To Senator Richard Roth fine question about whether patients are or perhaps should be given an opportunity to learn whether members of their care team are in or out of network, the anesthesiologists’ spokesperson said this typically happens in the pre-op meeting (before the patient goes ‘under the knife’)— that 1 in 4 consumers  have dealt with a surprise medical bill, as found in a recent Consumers Union survey, suggests this is far from the current practice.

“On AB 533 I’m going to lean with the consumers,” said Sen. Hernandez, in part “because the consumer is now required to purchase health insurance—and with that purchase they should have some confidence about who is in-network.  “We should not put the onus on patient to figure out everyone in the care team,” added Hernandez.

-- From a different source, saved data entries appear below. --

(** Two dictionaries with the same keys and the same values are one. *)
Lemma dict_ext {V : Type} (d d' : PyDict.dict V) :
  NoDup (PyDict.keys d) -> PyDict.keys d' = PyDict.keys d ->
  (forall k, In k (PyDict.keys d) -> PyDict.get k d' = PyDict.get k d) ->
  d' = d.
Proof.
  revert d'. induction d as [|[k v] d IH]; intros [|[k' v'] d'] ND K G;
    try discriminate; [reflexivity|].
  cbn [PyDict.keys map fst] in K. injection K as -> K.
  inversion ND as [|? ? Hn ND']; subst.
  pose proof (G k (or_introl eq_refl)) as Gk. simpl in Gk.
  rewrite str_eqb_refl in Gk. injection Gk as ->.
  f_equal. apply (IH d' ND' K). intros y Hy.
  specialize (G y (or_intror Hy)). simpl in G.
  destruct (str_eqb k y) eqn:E; [|exact G].
  apply str_eqb_eq in E. subst y. contradiction.
Qed.

Lemma firstn_whole {A : Type} (l : list A) : firstn (List.length l) l = l.
Proof. induction l as [|a l IH]; simpl; [|rewrite IH]; reflexivity. Qed.

Lemma NoDup_map_Some {A : Type} (l : list A) : NoDup l -> NoDup (map Some l).
Proof.
  induction 1 as [|a l Hn ND IH]; simpl; constructor; [|exact IH].
  intros H. apply in_map_iff in H as [x [E Hx]]. injection E as ->. contradiction.
Qed.

(** The run of [reindex] in one statement: the total, the keys, the number
    of questions, the counters in the order of the visit and the
    identifiers. *)
Lemma reindex_summary (ys : Years) :
  NoDup (PyDict.keys ys) ->
  exists ys',
    reindex ys = Ok (ys', (1 + N.of_nat (List.length (all_questions ys)))%N)
    /\ PyDict.keys ys' = PyDict.keys ys
    /\ List.length (all_questions ys') = List.length (all_questions ys)
    /\ map (fun q => id_counter (id_field q))
           (List.concat (lists_of ys' (sorted_desc (PyDict.keys ys))))
       = map Some (count_from 1 (List.length (all_questions ys)))
    /\ NoDup (map id_field (all_questions ys')).
Proof.
  intros ND. destruct (reindex_spec ys ND) as [ys' [R [K Nth]]].
  set (order := sorted_desc (PyDict.keys ys)) in *.
  assert (P : Permutation order (PyDict.keys ys)) by apply sorted_desc_perm.
  assert (ND' : NoDup (PyDict.keys ys')) by (rewrite K; exact ND).
  assert (P' : Permutation order (PyDict.keys ys')) by (rewrite K; exact P).
  assert (C : count_before ys order (List.length order)
              = N.of_nat (List.length (all_questions ys))).
  { unfold count_before. rewrite firstn_whole.
    rewrite (Permutation_length (all_questions_perm ys order ND P)). reflexivity. }
  pose proof (visited_lengths ys ys' order 1%N Nth (List.length order) (Nat.le_refl _)) as L.
  unfold count_before in L. rewrite firstn_whole in L. apply Nnat.Nat2N.inj in L.
  pose proof (visited_counters ys ys' order 1%N Nth (List.length order) (Nat.le_refl _)) as Cn.
  rewrite firstn_whole in Cn.
  rewrite (Permutation_length (all_questions_perm ys order ND P)) in Cn.
  exists ys'. split; [rewrite R, C; reflexivity|]. split; [exact K|].
  split; [|split; [exact Cn|]].
  - rewrite <- (Permutation_length (all_questions_perm ys order ND P)).
    rewrite <- (Permutation_length (all_questions_perm ys' order ND' P')).
    exact L.
  - apply (Permutation_NoDup
             (Permutation_map id_field (all_questions_perm ys' order ND' P'))).
    apply (NoDup_map_inv id_counter). rewrite map_map, Cn.
    apply NoDup_map_Some, count_from_NoDup.
Qed.

End ReindexFacts.

Module TextMoreFacts.
Import Py PyFacts Convert ConvertFacts TextFacts StemFacts.

(** ** The characters [normalize_inline] keeps *)

Definition not_space (c : Ascii.ascii) : bool := negb (isspace c).

Lemma filter_all_space (a : str) : forallb isspace a = true -> filter not_space a = [].
Proof.
  induction a as [|c a IH]; simpl; [reflexivity|].
  intros H. apply andb_true_iff in H as [Hc Ha].
  unfold not_space at 1. rewrite Hc. simpl. apply IH, Ha.
Qed.
Lemma length_axpy_imag alpha (yi wr : list F) wc :
  length wr = length yi ->
  (forall c, wc = Some c -> length c = length yi) ->
  length (JDVal.axpy_imag alpha yi wr wc) = length yi.
Proof.
  intros Er Ec. unfold JDVal.axpy_imag.
  destruct wc as [c |]; destruct (JDVec.imag_nonzero alpha);
    rewrite ?length_lin; auto; rewrite ?length_lin; auto;
    symmetry; now apply Ec.
Qed.

(** [axpy] on the store agrees with [axpy] on values when [vec] shares
    no real vector with [self] and the sizes match. *)
Lemma axpy_sep (v w : JDVec.t) (alpha : complex F) (h : heap F) vi :
  JDVec.xc v = Some vi ->
  JDVec.xr v <> vi ->
  JDVec.xr w <> JDVec.xr v ->
  JDVec.xr w <> vi ->
  (forall c, JDVec.xc w = Some c -> c <> JDVec.xr v /\ c <> vi) ->
  length (RealVec.get h (JDVec.xr w)) = length (RealVec.get h (JDVec.xr v)) ->
  length (RealVec.get h vi) = length (RealVec.get h (JDVec.xr v)) ->
  (forall c, JDVec.xc w = Some c ->
             length (RealVec.get h c) = length (RealVec.get h (JDVec.xr v))) ->
  exists h',
    JDVec.axpy v alpha w h = (Ok tt, h')
    /\ RealVec.get h' (JDVec.xr v)
       = JDVal.axpy_real alpha (RealVec.get h (JDVec.xr v)) (RealVec.get h (JDVec.xr w))
                         (option_map (RealVec.get h) (JDVec.xc w))
    /\ RealVec.get h' vi
       = JDVal.axpy_imag alpha (RealVec.get h vi) (RealVec.get h (JDVec.xr w))
                         (option_map (RealVec.get h) (JDVec.xc w))
    /\ (forall l, l <> JDVec.xr v -> l <> vi -> RealVec.get h' l = RealVec.get h l).
Proof.
  destruct v as [vr vc], w as [wr wc]; simpl.
  intros -> Hri Hwr Hwi Hc Lw Li Lc.
  unfold JDVec.axpy, JDVal.axpy_real, JDVal.axpy_imag; simpl.
  erewrite bind_ok by (apply RealVec_axpy_ok; congruence).
  destruct (JDVec.imag_nonzero alpha) eqn:Enz.
  - erewrite bind_ok.
    2:{ erewrite bind_ok by reflexivity.
        apply RealVec_axpy_ok. heap_simpl. congruence. }
    destruct wc as [c |]; simpl.
    + destruct (Hc c eq_refl) as [Hcr Hci]. specialize (Lc c eq_refl).
      erewrite bind_ok by reflexivity.
      erewrite bind_ok.
      2:{ apply RealVec_axpy_ok. heap_simpl. rewrite length_lin; congruence. }
      eexists. split.
      { apply RealVec_axpy_ok. heap_simpl. rewrite length_lin; congruence. }
      repeat split; intros; heap_simpl; reflexivity.
    + eexists. split; [reflexivity |].
      repeat split; intros; heap_simpl; reflexivity.
  - erewrite bind_ok by reflexivity.
    destruct wc as [c |]; simpl.
    + destruct (Hc c eq_refl) as [Hcr Hci]. specialize (Lc c eq_refl).
      erewrite bind_ok by reflexivity.
      erewrite bind_ok.
      2:{ apply RealVec_axpy_ok. heap_simpl. congruence. }
      eexists. split; [reflexivity |].
      repeat split; intros; heap_simpl; reflexivity.
    + eexists. split; [reflexivity |].
      repeat split; intros; heap_simpl; reflexivity.
Qed.

Lemma length_axpy_shared alpha (y wr : list F) wc :
  length wr = length y ->
  (forall c, wc = Some c -> length c = length y) ->
  length (JDVal.axpy_shared alpha y wr wc) = length y.
Proof.
  intros Er Ec. unfold JDVal.axpy_shared.
  destruct wc as [c |]; destruct (JDVec.imag_nonzero alpha);
    repeat (rewrite length_lin; try congruence);
    try reflexivity; rewrite ?length_lin; try congruence;
    try (symmetry; now apply Ec).
Qed.

(** The same when the two parts of [self] are one real vector. *)
Lemma axpy_shared_store (v w : JDVec.t) (alpha : complex F) (h : heap F) :
  JDVec.xc v = Some (JDVec.xr v) ->
  JDVec.xr w <> JDVec.xr v ->
  (forall c, JDVec.xc w = Some c -> c <> JDVec.xr v) ->
  length (RealVec.get h (JDVec.xr w)) = length (RealVec.get h (JDVec.xr v)) ->
  (forall c, JDVec.xc w = Some c ->
             length (RealVec.get h c) = length (RealVec.get h (JDVec.xr v))) ->
  exists h',
    JDVec.axpy v alpha w h = (Ok tt, h')
    /\ RealVec.get h' (JDVec.xr v)
       = JDVal.axpy_shared alpha (RealVec.get h (JDVec.xr v)) (RealVec.get h (JDVec.xr w))
                           (option_map (RealVec.get h) (JDVec.xc w))
    /\ (forall l, l <> JDVec.xr v -> RealVec.get h' l = RealVec.get h l).
Proof.
  destruct v as [vr vc], w as [wr wc]; simpl.
  intros -> Hwr Hc Lw Lc.
  unfold JDVec.axpy, JDVal.axpy_shared; simpl.
  erewrite bind_ok by (apply RealVec_axpy_ok; congruence).
  destruct (JDVec.imag_nonzero alpha) eqn:Enz.
  - erewrite bind_ok.
    2:{ erewrite bind_ok by reflexivity.
        apply RealVec_axpy_ok. heap_simpl. repeat rewrite length_lin; congruence. }
    destruct wc as [c |]; simpl.
    + pose proof (Hc c eq_refl) as Hcr. specialize (Lc c eq_refl).
      erewrite bind_ok by reflexivity.
      erewrite bind_ok.
      2:{ apply RealVec_axpy_ok. heap_simpl. repeat rewrite length_lin; congruence. }
      eexists. split.
      { apply RealVec_axpy_ok. heap_simpl. repeat rewrite length_lin; congruence. }
      split; intros; heap_simpl; reflexivity.
    + eexists. split; [reflexivity |].
      split; intros; heap_simpl; reflexivity.
  - erewrite bind_ok by reflexivity.
    destruct wc as [c |]; simpl.
    + pose proof (Hc c eq_refl) as Hcr. specialize (Lc c eq_refl).
      erewrite bind_ok by reflexivity.
      erewrite bind_ok.
      2:{ apply RealVec_axpy_ok. heap_simpl. repeat rewrite length_lin; congruence. }
      eexists. split; [reflexivity |].
      split; intros; heap_simpl; reflexivity.
    + eexists. split; [reflexivity |].
      split; intros; heap_simpl; reflexivity.
Qed.

End RealVecFacts.
(** X18.  Without cropping, and with an erosion that answers inside its
    input, each boundary mask is its binarized image minus the eroded
    image: a voxel is on the boundary exactly when it is true in the image
    and false after erosion. *)
Theorem boundary_is_mask_minus_erosion
    (binary_erosion : ndarray bool -> ndarray bool)
    (generate_spatial_bounding_box : ndarray bool -> list nat * list nat)
    (SpatialCrop : list nat -> list nat -> ndarray bool -> ndarray bool)
    (seg_pred seg_gt : image) (label_idx : Z)
    (edges_pred edges_gt : ndarray bool)
    (Hsub : forall m, subset_of (binary_erosion m) m)
    (Hres : get_mask_edges binary_erosion generate_spatial_bounding_box SpatialCrop
              seg_pred seg_gt label_idx false = inr (edges_pred, edges_gt)) :
  (forall i v e,
      cell (binarize seg_pred label_idx) i = Some v ->
      cell (binary_erosion (binarize seg_pred label_idx)) i = Some e ->
      cell edges_pred i = Some (v && negb e))
  /\ (forall i v e,
         cell (binarize seg_gt label_idx) i = Some v ->
         cell (binary_erosion (binarize seg_gt label_idx)) i = Some e ->
         cell edges_gt i = Some (v && negb e)).
Proof.
  destruct (mask_edges_returns_inv _ _ _ _ _ _ _ _ Hres) as [Hsize Hshape].
  unfold get_mask_edges in Hres.
  rewrite (size_guard_passes seg_pred seg_gt Hsize Hshape) in Hres.
  injection Hres as <- <-.
  assert (Hcell : forall seg i v e,
             cell seg i = Some v -> cell (binary_erosion seg) i = Some e ->
             cell (edges_of binary_erosion seg) i = Some (v && negb e)).
  { intros seg i v e Hv He.
    pose proof (Hsub seg i) as Hin.
    unfold edges_of, logical_xor, amap2, cell in *. simpl.
    rewrite nth_error_map_combine, He, Hv. simpl.
    destruct e, v; try reflexivity.
    specialize (Hin He). rewrite Hv in Hin. discriminate Hin. }
  split; intros i v e; apply Hcell.
Qed.

(** The first square: its corner voxel at position 6 is true and eroded
    away, so it is on the boundary. *)
Lemma boundary_is_mask_minus_erosion_witness :
  exists edges_pred edges_gt,
    mask_edges (BoolImage square_a) (BoolImage square_b) 1 false
    = inr (edges_pred, edges_gt)
    /\ cell square_a 6 = Some true
    /\ cell (Kernels.binary_erosion square_a) 6 = Some false
    /\ cell edges_pred 6 = Some true.
Proof.
  eexists. eexists. split; [vm_compute; reflexivity|].
  refine (conj eq_refl (conj eq_refl _)).
  refine (proj1 (boundary_is_mask_minus_erosion
                   Kernels.binary_erosion Kernels.generate_spatial_bounding_box
                   Kernels.SpatialCrop (BoolImage square_a) (BoolImage square_b) 1
                   _ _ reference_erosion_subset _) 6 true false eq_refl eq_refl).
  vm_compute. reflexivity.
Defined.

(** The joint sum runs over batch and class in memory order: on
    [[1, 2^24], [1, -2^24]] the ones are lost to rounding, and the sum is
    zero with count 4. *)
Example joint_sum_in_memory_order :
  returned (do_metric_reduction
              (mk_ndarray [2; 2]
                 [F32.of_Z 1; F32.of_Z 16777216; F32.of_Z 1; F32.of_Z (-16777216)])
              (ByName "sum"))
  = inr (mk_ndarray [] [F32.zero], mk_ndarray [] [F32.of_Z 4]).
Proof. vm_compute. reflexivity. Qed.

Another bill moving forward was AB 1102 (Santiago), which Health Care Coverage: Medi-Cal Access Program, Disclosures, supported by Western Center on Law and Poverty, Health Access, SEIU, March of Dimes, and others, would require that information on MRMIP (Major Risk Medical Insurance Program) coverage options be provided to women who become pregnant, Even after full implementation of the Affordable Care Act, this program has been preserved, explained Beth Capell for Health Access, as a safety net, for example for those who miss open enrollment. This bill passed 8-0.